*** DATA EXCERPTS Section Begins ***

Lemma entries_ok_registered s :
  entries_ok s -> entries_ok (registered s).
Proof.
  intros (Hk & Hnd & Hin). pose proof (fresh_id_not_in s Hk) as Hfresh.
  destruct Hk as (Hndk & Hlt).
  unfold entries_ok, keymap_ok, registered.
  cbn [keymap_items next_id addon_keymaps]. rewrite !map_app. cbn [map hotkey_item KeyMapItem.id].
  assert (Hrev : forall l, NoDup l -> ~ In (next_id s) l -> NoDup (l ++ [next_id s])).
  { intros l Hl Hn. apply NoDup_app; [exact Hl | repeat constructor; intros [] |].
    intros a Ha [<- | []]. exact (Hn Ha). }
  repeat split.
  - apply Hrev; assumption.
  - intros k Hkin. apply in_app_or in Hkin. destruct Hkin as [Hkin | [<- | []]].
    + apply Hlt in Hkin. lia.
    + cbn. lia.
  - apply Hrev; [exact Hnd |]. intros Ha. apply Hfresh.
    apply in_map_iff in Ha. destruct Ha as (x & E & Hx).
    apply in_map_iff. exists x. split; [exact E | apply Hin, Hx].
  - intros k Hkin. apply in_app_or in Hkin. apply in_or_app.
    destruct Hkin as [Hkin | Hkin]; [left; apply Hin, Hkin | right; exact Hkin].
Qed.

Lemma foreign_items_registered s :
  entries_ok s -> foreign_items (registered s) = foreign_items s.
Proof.
  intros (Hk & _ & _). pose proof (fresh_id_not_in s Hk) as Hfresh.
  unfold foreign_items, registered. cbn [keymap_items addon_keymaps].
  rewrite filter_app. cbn [filter].
  rewrite existsb_app. cbn [existsb].
  replace (same_item (hotkey_item s) (hotkey_item s)) with true
    by (symmetry; apply same_item_iff; reflexivity).
  rewrite orb_true_r. cbn [negb]. rewrite app_nil_r.
  apply filter_ext_in. intros x Hx. rewrite existsb_app. cbn [existsb].
  replace (same_item x (hotkey_item s)) with false; [rewrite !orb_false_r; reflexivity |].
  symmetry. apply not_true_iff_false. intros E. apply same_item_iff in E.
  apply Hfresh. cbn [hotkey_item KeyMapItem.id] in E. rewrite <- E. apply in_map, Hx.
Qed.

Lemma foreign_items_no_entries s :
  addon_keymaps s = [] -> foreign_items s = keymap_items s.
Proof.
  intros E. unfold foreign_items. rewrite E. cbn [existsb negb].
  apply forallb_filter_id. apply forallb_forall. reflexivity.
Qed.

Lemma same_id_same_item l : forall a b,
  NoDup (map KeyMapItem.id l) -> In a l -> In b l ->
  KeyMapItem.id a = KeyMapItem.id b -> a = b.
Proof.
  induction l as [| c l IH]; intros a b Hnd Ha Hb E; [contradiction |].
  simpl in Hnd. inversion Hnd as [| ? ? Hc Hnd']; subst.
  destruct Ha as [<- | Ha], Hb as [<- | Hb].
  - reflexivity.
  - exfalso. apply Hc. rewrite E. apply in_map, Hb.
  - exfalso. apply Hc. rewrite <- E. apply in_map, Ha.
  - exact (IH a b Hnd' Ha Hb E).
Qed.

*** DATA EXCERPTS Section Ends ***

[EXERCISE DESCRIPTION] Output every record above in full, exactly as it reads.

[TASK RESULT]
Lemma entries_ok_registered s :
  entries_ok s -> entries_ok (registered s).
Proof.
  intros (Hk & Hnd & Hin). pose proof (fresh_id_not_in s Hk) as Hfresh.
  destruct Hk as (Hndk & Hlt).
  unfold entries_ok, keymap_ok, registered.
  cbn [keymap_items next_id addon_keymaps]. rewrite !map_app. cbn [map hotkey_item KeyMapItem.id].
  assert (Hrev : forall l, NoDup l -> ~ In (next_id s) l -> NoDup (l ++ [next_id s])).
  { intros l Hl Hn. apply NoDup_app; [exact Hl | repeat constructor; intros [] |].
    intros a Ha [<- | []]. exact (Hn Ha). }
  repeat split.
  - apply Hrev; assumption.
  - intros k Hkin. apply in_app_or in Hkin. destruct Hkin as [Hkin | [<- | []]].
    + apply Hlt in Hkin. lia.
    + cbn. lia.
  - apply Hrev; [exact Hnd |]. intros Ha. apply Hfresh.
    apply in_map_iff in Ha. destruct Ha as (x & E & Hx).
    apply in_map_iff. exists x. split; [exact E | apply Hin, Hx].
  - intros k Hkin. apply in_app_or in Hkin. apply in_or_app.
    destruct Hkin as [Hkin | Hkin]; [left; apply Hin, Hkin | right; exact Hkin].
Qed.

Lemma foreign_items_registered s :
  entries_ok s -> foreign_items (registered s) = foreign_items s.
Proof.
  intros (Hk & _ & _). pose proof (fresh_id_not_in s Hk) as Hfresh.
  unfold foreign_items, registered. cbn [keymap_items addon_keymaps].
  rewrite filter_app. cbn [filter].
  rewrite existsb_app. cbn [existsb].
  replace (same_item (hotkey_item s) (hotkey_item s)) with true
    by (symmetry; apply same_item_iff; reflexivity).
  rewrite orb_true_r. cbn [negb]. rewrite app_nil_r.
  apply filter_ext_in. intros x Hx. rewrite existsb_app. cbn [existsb].
  replace (same_item x (hotkey_item s)) with false; [rewrite !orb_false_r; reflexivity |].
  symmetry. apply not_true_iff_false. intros E. apply same_item_iff in E.
  apply Hfresh. cbn [hotkey_item KeyMapItem.id] in E. rewrite <- E. apply in_map, Hx.
Qed.

Lemma foreign_items_no_entries s :
  addon_keymaps s = [] -> foreign_items s = keymap_items s.
Proof.
  intros E. unfold foreign_items. rewrite E. cbn [existsb negb].
  apply forallb_filter_id. apply forallb_forall. reflexivity.
Qed.

Lemma same_id_same_item l : forall a b,
  NoDup (map KeyMapItem.id l) -> In a l -> In b l ->
  KeyMapItem.id a = KeyMapItem.id b -> a = b.
Proof.
  induction l as [| c l IH]; intros a b Hnd Ha Hb E; [contradiction |].
  simpl in Hnd. inversion Hnd as [| ? ? Hc Hnd']; subst.
  destruct Ha as [<- | Ha], Hb as [<- | Hb].
  - reflexivity.
  - exfalso. apply Hc. rewrite E. apply in_map, Hb.
  - exfalso. apply Hc. rewrite <- E. apply in_map, Ha.
  - exact (IH a b Hnd' Ha Hb E).
Qed.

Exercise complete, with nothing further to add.